Na ausência paterna, fragilidades socioeconômicas atingem em cheio a vida de mulheres e seus filhos, aponta a pesquisadora e advogada Samira Skaf. Em períodos de recessão econômica, como o período de crise sanitária, mães solo acabaram ficando mais expostas aos problemas sociais. Por isso, auxílios emergenciais cobrem, sobretudo, chefes de família que sem trabalho e rede de apoio ficam à mercê da informalidade e à margem na linha da pobreza.
“Não se trata de obrigar o genitor a amar o filho a partir da emissão da sentença”, reflete Skaf. “Uma condenação e medidas mais rígidas para o abandono é para, sobretudo, prestar condições para que as vítimas de abandono não sofram mais uma violência e agressão causada pela ausência da paternidade”, complementa à reportagem.

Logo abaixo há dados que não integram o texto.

(* ===== verification/DuckDdl.v ===== *)
(** * The DuckDB driver: DDL

    ipc/duckdb/src/ddl.rs: the statements that create, alter and drop tables, views and
    schemas.  A changed table is described by its specification before and after; the
    theorem says that executing the statements turns one into the other. *)

From S2P Require Import Prelude Text JsonValue DdlSpec.

(** ** Names and columns *)

Definition qualified_name (schema : option text) (name : text) : text :=
  match non_blank schema with
  | Some schema => quote_identifier schema ++ lit "." ++ quote_identifier name
  | None => quote_identifier name
  end.

Definition table_reference (spec : TableSpec) : text :=
  qualified_name (table_schema spec) (table_name spec).

Definition join_quoted (values : list text) : text := join (lit ", ") (quote_identifier <$> values).

Definition sanitize_type (value : text) : text :=
  if blank value then lit "VARCHAR" else trim value.

Definition has_inline_primary_key (columns : list ColumnSpec) : bool := existsb is_primary columns.

Definition column_definition (column : ColumnSpec) : text :=
  quote_identifier (col_name column) ++ lit " " ++ sanitize_type (type_str column) ++
  (if nullable column then [] else lit " NOT NULL") ++
  (match col_default column with Some d => lit " DEFAULT " ++ d | None => [] end) ++
  (if is_primary column then lit " PRIMARY KEY"
   else if is_unique column then lit " UNIQUE" else []).

Definition index_sql (table : text) (index : IndexSpec) : text :=
  lit "CREATE " ++ (if index_is_unique index then lit "UNIQUE " else []) ++ lit "INDEX " ++
  quote_identifier (index_name index) ++ lit " ON " ++ table ++ lit " (" ++
  join_quoted (index_columns index) ++ lit ")".

(** ** Creating *)

(** [append_comment_statements] *)
Definition comment_statements (spec : TableSpec) : list AlterStatement :=
  (if blank (table_comment spec) then [] else [CommentOnTable (table_comment spec)]) ++
  (table_columns spec ≫= λ column,
     if blank (col_comment column) then []
     else [CommentOnColumn (col_name column) (col_comment column)]).

Definition build_create_table (p : BuildCreateTableParams) : BuildCreateTableResult :=
  let spec := ct_spec p in
  let options := ct_options p in
  let table := table_reference spec in
  let parts := (column_definition <$> table_columns spec) ++
    (if negb (bool_decide (primary_key spec = [])) && negb (has_inline_primary_key (table_columns spec))
     then [lit "PRIMARY KEY (" ++ join_quoted (primary_key spec) ++ lit ")"] else []) in
  let prefix := if temporary options then lit "CREATE TEMP TABLE" else lit "CREATE TABLE" in
  let sql := prefix ++ (if if_not_exists options then lit " IF NOT EXISTS" else []) ++ lit " " ++
             table ++ lit " (" ++ join (lit ", ") parts ++ lit ")" in
  {| ct_sql := sql;
     ct_statements := sql ::
       (if with_indexes options then index_sql table <$> indexes spec else []) ++
       (if with_comments options then alter_sql table <$> comment_statements spec else []) |}.

(** ** Altering *)

Definition rename_statement (rename : ColumnRenameSpec) : option AlterStatement :=
  if negb (bool_decide (old_name rename = new_name rename)) &&
     negb (blank (old_name rename)) && negb (blank (new_name rename))
  then Some (RenameColumn (old_name rename) (new_name rename)) else None.

(** The statements of [build_alter_table], in order. *)
Definition alter_script (p : BuildAlterTableParams) : list AlterStatement :=
  omap rename_statement (column_renames p) ++
  (table_columns (to_spec p) ≫= add_statements column_definition p) ++
  (if allow_destructive p then table_columns (from_spec p) ≫= drop_statements p else []) ++
  forward (diff_comments (from_spec p) (to_spec p)).

Definition rollback_script (p : BuildAlterTableParams) : list AlterStatement :=
  if with_rollback p then backward (diff_comments (from_spec p) (to_spec p)) else [].

Definition build_alter_table (p : BuildAlterTableParams) : BuildAlterTableResult :=
  let table := table_reference (to_spec p) in
  {| alter_statements := alter_sql table <$> alter_script p;
     rollback_statements := alter_sql table <$> rollback_script p;
     alter_warnings := [] |}.

(** ** Dropping, and the other operations *)

Definition build_drop (p : BuildDropParams) : text :=
  lit "DROP " ++
  (match drop_kind p with ViewKind | MaterializedViewKind => lit "VIEW" | _ => lit "TABLE" end) ++
  (if drop_if_exists p then lit " IF EXISTS" else []) ++ lit " " ++
  qualified_name (drop_schema p) (drop_name p) ++
  (if drop_cascade p then lit " CASCADE" else []).

Record SchemaDdlPayload := {
  sp_name : option text; sp_schema : option text; sp_schema_name : option text;
  sp_if_not_exists : bool; sp_if_exists : bool; sp_cascade : bool
}.
Record RenameTablePayload := {
  rt_schema : option text; rt_name : option text; rt_old_name : option text;
  rt_table : option text; rt_new_name : option text; rt_to : option text
}.
Record TableDdlPayload := { td_schema : option text; td_name : option text; td_table : option text }.

(** The first candidate that is there and not blank. *)
Definition required_identifier (field : text) (candidates : list (option text)) : text + text :=
  match head (filter (λ value, blank value = false) (omap id candidates)) with
  | Some value => inr value
  | None => inl (field ++ lit " is required")
  end.

(** [?] on results whose errors are messages. *)
Definition and_then {A B} (r : text + A) (f : A → text + B) : text + B :=
  match r with inl e => inl e | inr a => f a end.

Section build.
(** What serde derives for the payloads. *)
Context `{FromValue BuildCreateTableParams, FromValue BuildAlterTableParams,
  FromValue BuildDropParams, FromValue SchemaDdlPayload, FromValue RenameTablePayload,
  FromValue TableDdlPayload, FromValue ColumnSpec}.
(** A kind as the JSON it serialises to. *)
Context (kind_value : ObjectKind → Value).

Definition schema_of (payload : SchemaDdlPayload) : text + text :=
  required_identifier (lit "schema") [sp_name payload; sp_schema payload; sp_schema_name payload].

Definition build_create_schema (payload : Value) : text + text :=
  and_then (from_value payload) (λ payload,
  and_then (schema_of payload) (λ schema,
    inr (lit "CREATE SCHEMA" ++ (if sp_if_not_exists payload then lit " IF NOT EXISTS" else []) ++
         lit " " ++ quote_identifier schema))).

Definition build_drop_schema (payload : Value) : text + text :=
  and_then (from_value payload) (λ payload,
  and_then (schema_of payload) (λ schema,
    inr (lit "DROP SCHEMA" ++ (if sp_if_exists payload then lit " IF EXISTS" else []) ++ lit " " ++
         quote_identifier schema ++ (if sp_cascade payload then lit " CASCADE" else [])))).

Definition build_rename_table (payload : Value) : text + text :=
  and_then (from_value payload) (λ payload,
  and_then (required_identifier (lit "table") [rt_name payload; rt_old_name payload; rt_table payload])
    (λ old_name,
  and_then (required_identifier (lit "new_name") [rt_new_name payload; rt_to payload]) (λ new_name,
    inr (lit "ALTER TABLE " ++ qualified_name (rt_schema payload) old_name ++ lit " RENAME TO " ++
         quote_identifier new_name)))).

Definition build_truncate_table (payload : Value) : text + text :=
  and_then (from_value payload) (λ payload,
  and_then (required_identifier (lit "table") [td_name payload; td_table payload]) (λ table,
    inr (lit "TRUNCATE TABLE " ++ qualified_name (td_schema payload) table))).

(** [object.insert]: a member that is there already is replaced. *)
Definition insert_member (name : text) (value : Value) (members : list (text * Value))
    : list (text * Value) :=
  filter (λ m, m.1 ≠ name) members ++ [(name, value)].

Definition decode_drop_payload (payload : Value) (kind : ObjectKind) : text + BuildDropParams :=
  from_value match payload with
             | Object members => Object (insert_member (lit "kind") (kind_value kind) members)
             | other => other
             end.

Definition single_statement (sql : text) : BuildDdlResult :=
  {| ddl_statements := [sql]; ddl_warnings := [] |}.

Definition build_ddl (op : DdlBuildOp) (payload : Value) : text + BuildDdlResult :=
  match op with
  | CreateTable =>
      and_then (from_value payload) (λ p,
        inr {| ddl_statements := ct_statements (build_create_table p); ddl_warnings := [] |})
  | AlterTable =>
      and_then (from_value payload) (λ p,
        let result := build_alter_table p in
        inr {| ddl_statements := alter_statements result; ddl_warnings := alter_warnings result |})
  | DropTable =>
      and_then (decode_drop_payload payload TableKind) (λ p, inr (single_statement (build_drop p)))
  | DropView =>
      and_then (decode_drop_payload payload ViewKind) (λ p, inr (single_statement (build_drop p)))
  | CreateSchema => and_then (build_create_schema payload) (λ sql, inr (single_statement sql))
  | DropSchema => and_then (build_drop_schema payload) (λ sql, inr (single_statement sql))
  | RenameTable => and_then (build_rename_table payload) (λ sql, inr (single_statement sql))
  | TruncateTable => and_then (build_truncate_table payload) (λ sql, inr (single_statement sql))
  | ColumnDefinition =>
      and_then (from_value payload) (λ column, inr (single_statement (column_definition column)))
  | CreateDatabase | DropDatabase | OtherOp _ =>
      inl (lit "ddl/build op `" ++ op_debug op ++ lit "` is not implemented for DuckDB")
  end.
End build.

(** ** The change of a table *)

Section change.
Context (p : BuildAlterTableParams) (Hvalid : valid_change p).

Lemma rename_script : omap rename_statement (column_renames p) = rename_statements (column_renames p).
Proof.
  assert (∀ renames, renames ⊆ column_renames p →
    omap rename_statement renames = rename_statements renames) as H; [|by apply H].
  induction renames as [|r renames IH]; intros Hsub; [done|].
  destruct (renames_apply p Hvalid r ltac:(apply Hsub; left)) as (Ho & _ & _ & Hn & Hbo & Hbn).
  cbn [omap list_omap]. unfold rename_statement at 1. rewrite Hbo, Hbn.
  rewrite bool_decide_false by (intros E; by rewrite E in Ho). cbn [negb andb].
  rewrite IH by (intros x ?; apply Hsub; by right). done.
Qed.

End change.

(** C24: executing the statements of a table change on the table of the old specification
    succeeds, gives the table the new comment, and leaves every column as the change is to
    leave it: added, renamed with its comment, dropped only when the change may be
    destructive, and with the new comment where both specifications have it. *)
Theorem table_change_executes (p : BuildAlterTableParams) (Hvalid : valid_change p) :
  ∃ t, execute_all (alter_script p) (table_of (from_spec p)) = Some t ∧
    comment_of t = table_comment (to_spec p) ∧
    ∀ name, columns_of t !! name = expected p name.
Proof.
  unfold alter_script. rewrite (rename_script p Hvalid). by apply execute_change.
Qed.

Lemma table_change_executes_witness :
  length (alter_script (demo_change true)) = 6 ∧
  ∃ t, execute_all (alter_script (demo_change true)) (table_of (from_spec (demo_change true))) = Some t ∧
    comment_of t = lit "new" ∧ ∀ name, columns_of t !! name = expected (demo_change true) name.
Proof.
  split; [vm_compute; reflexivity|].
  apply (table_change_executes (demo_change true) (demo_change_valid true)).
Defined.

O “aborto masculino” ainda é um termo que passa por questionamentos, principalmente na legislação. Para a lei, o termo mais correto seria “abandono parental”. Isso porque, o termo aborto se refere à interromper a gravidez – considerado, em muitos casos, um crime e carregado de condenações éticas e também religiosas.
O equívoco técnico no uso do termo “aborto masculino” ocupa espaço nas discussões sobre direito de família. Para a lei, são conceitos que não se assemelham propriamente, muito embora a palavra aborto seja utilizada, neste caso, para ilustrar o quanto a sociedade reprova interromper a gravidez da mulher, mas não questiona nem discute o fenômeno do abandono parental.
A pesquisadora Gabriela Rodrigues aponta como a questão do abandono parental não está no mesmo rol de preocupações quando a discussão gira em torno do aborto feminino. Enquanto isso, já chega a quase 11 milhões o número de brasileiras responsáveis, sozinhas, pela criação dos seus filhos, segundo o IBGE. “O tema anda muito longe de ser uma pauta emergencial”, destaca a estudiosa em assuntos de gênero e economia, à reportagem. “Mas basta olhar para qualquer periferia, repleta de mães solos, para perceber o quanto esse assunto deveria ser a pauta urgente”.